Lemma word_bit b0 b1 b2 b3 n : is_byte b0 -> is_byte b1 -> is_byte b2 -> is_byte b3 -> 0 <= n ->
  Z.testbit (word b0 b1 b2 b3) n =
    if n <? 8 then Z.testbit b0 n else if n <? 16 then Z.testbit b1 (n - 8)
    else if n <? 24 then Z.testbit b2 (n - 16) else if n <? 32 then Z.testbit b3 (n - 24) else false.
Proof.
  intros H0 H1 H2 H3 Hn. unfold word. rewrite !Z.lxor_spec, !Z.shiftl_spec by done.
  split_bits;
    rewrite ?(neg_bit b1), ?(neg_bit b2), ?(neg_bit b3) by lia;
    rewrite ?(byte_bit b0), ?(byte_bit b1), ?(byte_bit b2), ?(byte_bit b3) by (done || lia);
    by rewrite ?xorb_false_r, ?xorb_false_l.
Qed.

Lemma be32_word b0 b1 b2 b3 : is_byte b0 -> is_byte b1 -> is_byte b2 -> is_byte b3 ->
  be32 b0 b1 b2 b3 = word b3 b2 b1 b0.
Proof.
  intros H0 H1 H2 H3. apply Z.bits_inj'. intros n Hn. rewrite word_bit by done.
  unfold be32. rewrite !Z.lor_spec, !Z.shiftl_spec by done.
  split_bits;
    rewrite ?(neg_bit b0), ?(neg_bit b1), ?(neg_bit b2) by lia;
    rewrite ?(byte_bit b0), ?(byte_bit b1), ?(byte_bit b2), ?(byte_bit b3) by (done || lia);
    by rewrite ?orb_false_r, ?orb_false_l.
Qed.

Lemma swab_word b0 b1 b2 b3 : is_byte b0 -> is_byte b1 -> is_byte b2 -> is_byte b3 ->
  swab32 (word b0 b1 b2 b3) = word b3 b2 b1 b0.
Proof.
  intros H0 H1 H2 H3. apply Z.bits_inj'. intros n Hn. rewrite swab_bit, (word_bit b3) by done.
  split_bits; try done; rewrite word_bit by (done || lia); split_bits; f_equal; lia.
Qed.

Lemma word_of_bytes w : is_u32 w ->
  w = word (Z.land w 255) (Z.land (Z.shiftr w 8) 255) (Z.land (Z.shiftr w 16) 255)
        (Z.land (Z.shiftr w 24) 255).
Proof.
  intros Hw. apply Z.bits_inj'. intros n Hn. rewrite word_bit by (apply byte_range || done).
  split_bits; rewrite ?land_255_bit by lia; split_bits; rewrite ?Z.shiftr_spec by lia;
    try (f_equal; lia); try done. by apply high_bit.
Qed.

Lemma word_u32 b0 b1 b2 b3 : is_byte b0 -> is_byte b1 -> is_byte b2 -> is_byte b3 ->
  is_u32 (word b0 b1 b2 b3).
Proof.
  intros H0 H1 H2 H3. apply bits_u32.
  - unfold word, is_byte in *. repeat (apply Z.lxor_nonneg; split; intros _);
      try (apply Z.shiftl_nonneg); lia.
  - intros n Hn. rewrite word_bit by (done || lia). by split_bits.
Qed.

(** ** Bytes passing through the register *)

(** The low zeros of a little-endian register are shifted out. *)
Lemma step_le_even y : step_le (Z.shiftl y 1) = y.
Proof.
  unfold step_le. pose proof (truth_bit (Z.shiftl y 1) 0) as H. change (2 ^ 0) with 1 in H.
  rewrite H, Z.shiftl_spec_low by lia. rewrite Z.lxor_0_r, Z.shiftr_shiftl_l by lia. apply Z.shiftl_0_r.
Qed.

Lemma times_le_shift n y : times n step_le (Z.shiftl y (Z.of_nat n)) = y.
Proof.
  induction n as [|n IH]; cbn [times]; [apply Z.shiftl_0_r|].
  replace (Z.of_nat (S n)) with (Z.of_nat n + 1) by lia.
  rewrite <- Z.shiftl_shiftl by lia. by rewrite step_le_even.
Qed.

(** The high zeros of a big-endian one. *)
Lemma step_be_small y : 0 <= y < 2 ^ 31 -> step_be y = Z.shiftl y 1.
Proof.
  intros Hy. unfold step_be. change 0x80000000 with (2 ^ 31). rewrite truth_bit by done.
  rewrite Z.bits_above_log2; [|lia|].
  - rewrite Z.lxor_0_r. apply u32_small. rewrite Z.shiftl_mul_pow2; lia.
  - destruct (Z.eq_dec y 0) as [->|]; [done|]. apply Z.log2_lt_pow2; lia.
Qed.

Lemma times_be_shift n y : (n <= 32)%nat -> 0 <= y < 2 ^ (32 - Z.of_nat n) ->
  times n step_be y = Z.shiftl y (Z.of_nat n).
Proof.
  revert y. induction n as [|n IH]; intros y Hn Hy; cbn [times]; [by rewrite Z.shiftl_0_r|].
  assert (Hp : 2 * 2 ^ (32 - Z.of_nat (S n)) = 2 ^ (32 - Z.of_nat n)).
  { rewrite <- Z.pow_succ_r by lia. f_equal. lia. }
  assert (2 ^ (32 - Z.of_nat (S n)) <= 2 ^ 31) by (apply Z.pow_le_mono_r; lia).
  rewrite step_be_small by lia.
  rewrite IH by (rewrite ?Z.shiftl_mul_pow2 by lia; lia).
  rewrite Z.shiftl_shiftl by lia. f_equal. lia.
Qed.

Lemma step_le_u32 c : is_u32 c -> is_u32 (step_le c).
Proof.
  intros Hc. apply bits_u32.
  - unfold step_le. apply Z.lxor_nonneg. split; intros _; [by case_match|].
    apply Z.shiftr_nonneg. apply Hc.
  - intros n Hn. unfold step_le. rewrite Z.lxor_spec, Z.shiftr_spec by lia.
    rewrite high_bit by (done || lia). case_match; [by apply high_bit | by rewrite Z.bits_0].
Qed.

Lemma step_be_u32 c : is_u32 (step_be c).
Proof.
  apply bits_u32.
  - unfold step_be. apply Z.lxor_nonneg. split; intros _; [by case_match|]. apply u32_range.
  - intros n Hn. unfold step_be. rewrite Z.lxor_spec, high_bit by (apply u32_range || done).
    case_match; [by apply high_bit | by rewrite Z.bits_0].
Qed.

Lemma times_u32 (f : Z -> Z) n c : (forall c, is_u32 c -> is_u32 (f c)) -> is_u32 c -> is_u32 (times n f c).
Proof. intros Hf. revert c. induction n as [|n IH]; intros c Hc; [done|]. apply IH. by apply Hf. Qed.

────────────────────

Problem statement
What lines in the listing above contain the word "with"? Show each one.

Output of the exercise
  unfold step_le. pose proof (truth_bit (Z.shiftl y 1) 0) as H. change (2 ^ 0) with 1 in H.
  replace (Z.of_nat (S n)) with (Z.of_nat n + 1) by lia.
  intros Hy. unfold step_be. change 0x80000000 with (2 ^ 31). rewrite truth_bit by done.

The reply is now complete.